In Hungarian,  what is the opposite of breaking the law? Does it translate literally to something like ...*hold the law*? For example, if you follow traffic laws and always stop for red lights, what is that in Hungarian? I would like the Hungarian expression and the literal translation. 

_előre is köszönöm, _
_Susan_
_szuszan _


----------



## berty bee

law-abiding (= somebody who respect the law) 
in hungarian: törvénytisztelő

For the case of traffic there isn't a special expression.


----------



## suzzzenn

So, my student who said *hold the law* wasn't translating directly from HUngarian then?


----------



## berty bee

I would say:  *observe the law* *= betartja a törvényt
or he proceeds according to law = a törvény szerint jár el
*Finaly your student has right.


----------



## suzzzenn

Thanks,  Berty

Susan


----------



## Erik 182

I guess your student was trying to translate it directly because *hold *means *tartani* in Hungarian. So maybe he extrapolated it.

*Hold *the low - *betartani *a törvényt


----------



## suzzzenn

Perfect!!! Thank you Erik! I was pretty sure this mistake was an example of a direct translation from Hungarian, but needed confirmation.

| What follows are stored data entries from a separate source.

(** * The class-frequency sampler of tfx_addons/sampler/executor.py

    A shallow embedding of the sampling pipeline of the executor
    ([generate_elements], [filter_null], [sample_data], [sample_examples])
    together with the few Python, protobuf and Beam operations it calls, and
    the properties of the resampling core proved over that embedding.

    Conventions.
    - A Python [str] is represented by its UTF-8 encoding, a Rocq [string].
    - A Python exception is a value of [PyError] carried by [result].
    - The pseudo-random generator of the [random] module is an explicit
      stream of raw draws threaded through the sampling code; a statement
      quantified over every generator covers every run of the program.
    - A Beam PCollection is a list; Beam promises no element order, so the
      statements about whole collections are up to permutation. *)

From Stdlib.Strings Require Import Byte.
From stdpp Require Import gmap strings list pretty.

(** ** Python values and exceptions *)

(** The class label computed by [generate_elements]: [None], an [int] taken
    from an int64 list, or a [str] decoded from a bytes list. *)
Inductive LabelValue : Type :=
  | LNone
  | LInt (z : Z)
  | LStr (s : string).

#[global] Instance LabelValue_eq_dec : EqDecision LabelValue.
Proof. solve_decision. Defined.

Inductive PyError : Type :=
  | ValueError
  | IndexError
  | UnicodeDecodeError.

Inductive result (A : Type) : Type :=
  | Ok (a : A)
  | Raise (e : PyError).
Arguments Ok {A} a.
Arguments Raise {A} e.

(** [str(x)] on a label. *)
Definition str (l : LabelValue) : string :=
  match l with
  | LNone => "None"
  | LInt z => pretty z
  | LStr s => s
  end.

(** [bool(x)] on a label: [None], [0] and the empty string are falsy. *)
Definition bool_of (l : LabelValue) : bool :=
  match l with
  | LNone => false
  | LInt z => negb (Z.eqb z 0)
  | LStr s => negb (String.eqb s EmptyString)
  end.

(** [x == 0] on a label: only the integer zero compares equal to [0]. *)
Definition eq_zero (l : LabelValue) : bool :=
  match l with
  | LInt z => Z.eqb z 0
  | _ => false
  end.

(** [keep_classes] / [null_vals]: [None] or a list of class names.
    [null_vals and str(item[0]) in null_vals]. *)
Definition in_null_vals (s : string) (null_vals : option (list string)) : bool :=
  match null_vals with
  | None => false
  | Some [] => false
  | Some vals => bool_decide (s ∈ vals)
  end.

One more favor could you break down the parts for me? 

*Hold *the low -    *be- tart-ani  *a törvényt

Be = ?
tartani= hold? Can this be broken down any more? How is it different from be-tart-ja?
a= 
torvényt = law 

I really appreciate your help!


----------



## Erik 182

be - in (preverb)  to take in an Aspirin = bevenni egy Aspirint
tart - hold (verb)
tartani - to hold (infinitive)
a - the (definite article)
törvény - law (noun)
törvényt - (t = objective)

I observe the law - (én) betartom a törvényt
You observe the law - (te) betartod a törvényt
He/She observes the law - (ő) betartja a törvényt
We observe the law - (mi) betartjuk a törvényt
You observe the law - (ti) betartjátok a törvényt
They observe the law - (ők) betartják a törvényt


----------